FIP-2, an IκB-kinase-γ-related protein, is associated with the Golgi apparatus and translocates to the marginal band during chicken erythroblast differentiation

Using an antiserum directed against marginal band associated proteins of chicken erythrocytes we isolated clones encoding the chicken homolog of 14.7K-interacting protein 2 (FIP-2), a protein potentially involved in tumor necrosis factor-alpha/nuclear factor-kappaB signaling, from a chicken erythroblast cDNA library. We found that chicken FIP-2 was expressed in a variety of tissues and cell types, but unlike its human counterpart, alternative splicing does not appear to take place. Analysis of intracellular localization revealed that FIP-2 was concentrated at the Golgi apparatus in most cells. Perturbation of the Golgi structure without loss of Golgi function (by treatment with nocodazole) resulted in a retention of FIP-2 at the dispersed Golgi fragments.
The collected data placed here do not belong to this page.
Definition get_session (cookie_id : string) : M (option DbSession) :=
  row ← query (fun db => sql_first (sql_where (fun r => bool_decide (as_cookie_id r = cookie_id)) (admin_sessions db)));
  match row with
  | None => mret None
  | Some r =>
      issued ← parse_timestamp parse_rfc3339 (as_issued_at r);
      expires ← parse_timestamp parse_rfc3339 (as_expires_at r);
      revoked ← match as_revoked_at r with
                | Some value => t ← parse_timestamp parse_rfc3339 value; mret (Some t)
                | None => mret None
                end;
      mret (Some {| s_cookie_id := as_cookie_id r; s_user_id := as_user_id r;
                    s_token_version := as_token_version r; s_issued_at := issued; s_expires_at := expires;
                    s_created_ip := as_created_ip r; s_revoked_at := revoked |})
  end.

Definition revoke_sessions (E : Env) (p : SessionRow -> bool) : M unit :=
  modify (fun db => db <| admin_sessions ::= sql_update
    (fun r => p r && negb (is_some (as_revoked_at r)))
    (fun r => r <| as_revoked_at := Some (timestamp_at E 0) |>) |>).

Definition revoke_session (E : Env) (cookie_id : string) : M unit :=
  revoke_sessions E (fun r => bool_decide (as_cookie_id r = cookie_id)).

Definition revoke_user_sessions (E : Env) (user_id : string) : M unit :=
  revoke_sessions E (fun r => bool_decide (as_user_id r = user_id)).

(** The column is compared as text. *)
Definition sweep_sessions (cutoff : OffsetDateTime) : M Z :=
  limit ← formatted cutoff;
  let swept r := match as_revoked_at r with Some t => text_lt t limit | None => false end in
  execute (fun db => sql_count swept (admin_sessions db))
          (fun db => db <| admin_sessions ::= sql_delete swept |>).

(** *** The first account ([durable.rs]) *)

Definition setup_required : M bool :=
  value ← query (fun db => app_settings db !! "setup_complete");
  value ← some_or value (Sqlite "Query returned no rows");
  empty ← query (fun db => negb (sql_exists (fun _ => true) (users db)));
  mret (bool_decide (value = "false") && (empty : bool)).

Definition create_first_user (E : Env) (username password_hash display : string) : M DbUser :=
  let id := new_v4 E 0 in
  transaction (
    open ← query (fun db => bool_decide (app_settings db !! "setup_complete" = Some "false")
                            && negb (sql_exists (fun _ => true) (users db)));
    ensure open (InvalidManifest "setup is already complete") ;;
    modify (fun db => db <| app_settings ::= <["setup_complete" := "true"]> |>) ;;
    insert_user (new_user id username password_hash "superadmin" display (timestamp_at E 0))) ;;
  u ← get_user_by_id id;
  some_or u (InvalidManifest "created account missing").
End Store.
In contrast, disruption of both Golgi structure and function (by brefeldin A) led to a loss of FIP-2 from Golgi membranes. Remarkably, during erythroblast differentiation FIP-2 was found to translocate from the Golgi to the marginal band. Our results support the hypothesis of a function of the Golgi apparatus in signal transduction. Moreover, our results raise the possibility that the marginal band of chicken erythrocytes, in addition to its role in morphogenesis, has a function in signal transduction and that FIP-2 is in some way involved in its formation. (C) 2002 Elsevier Science (USA).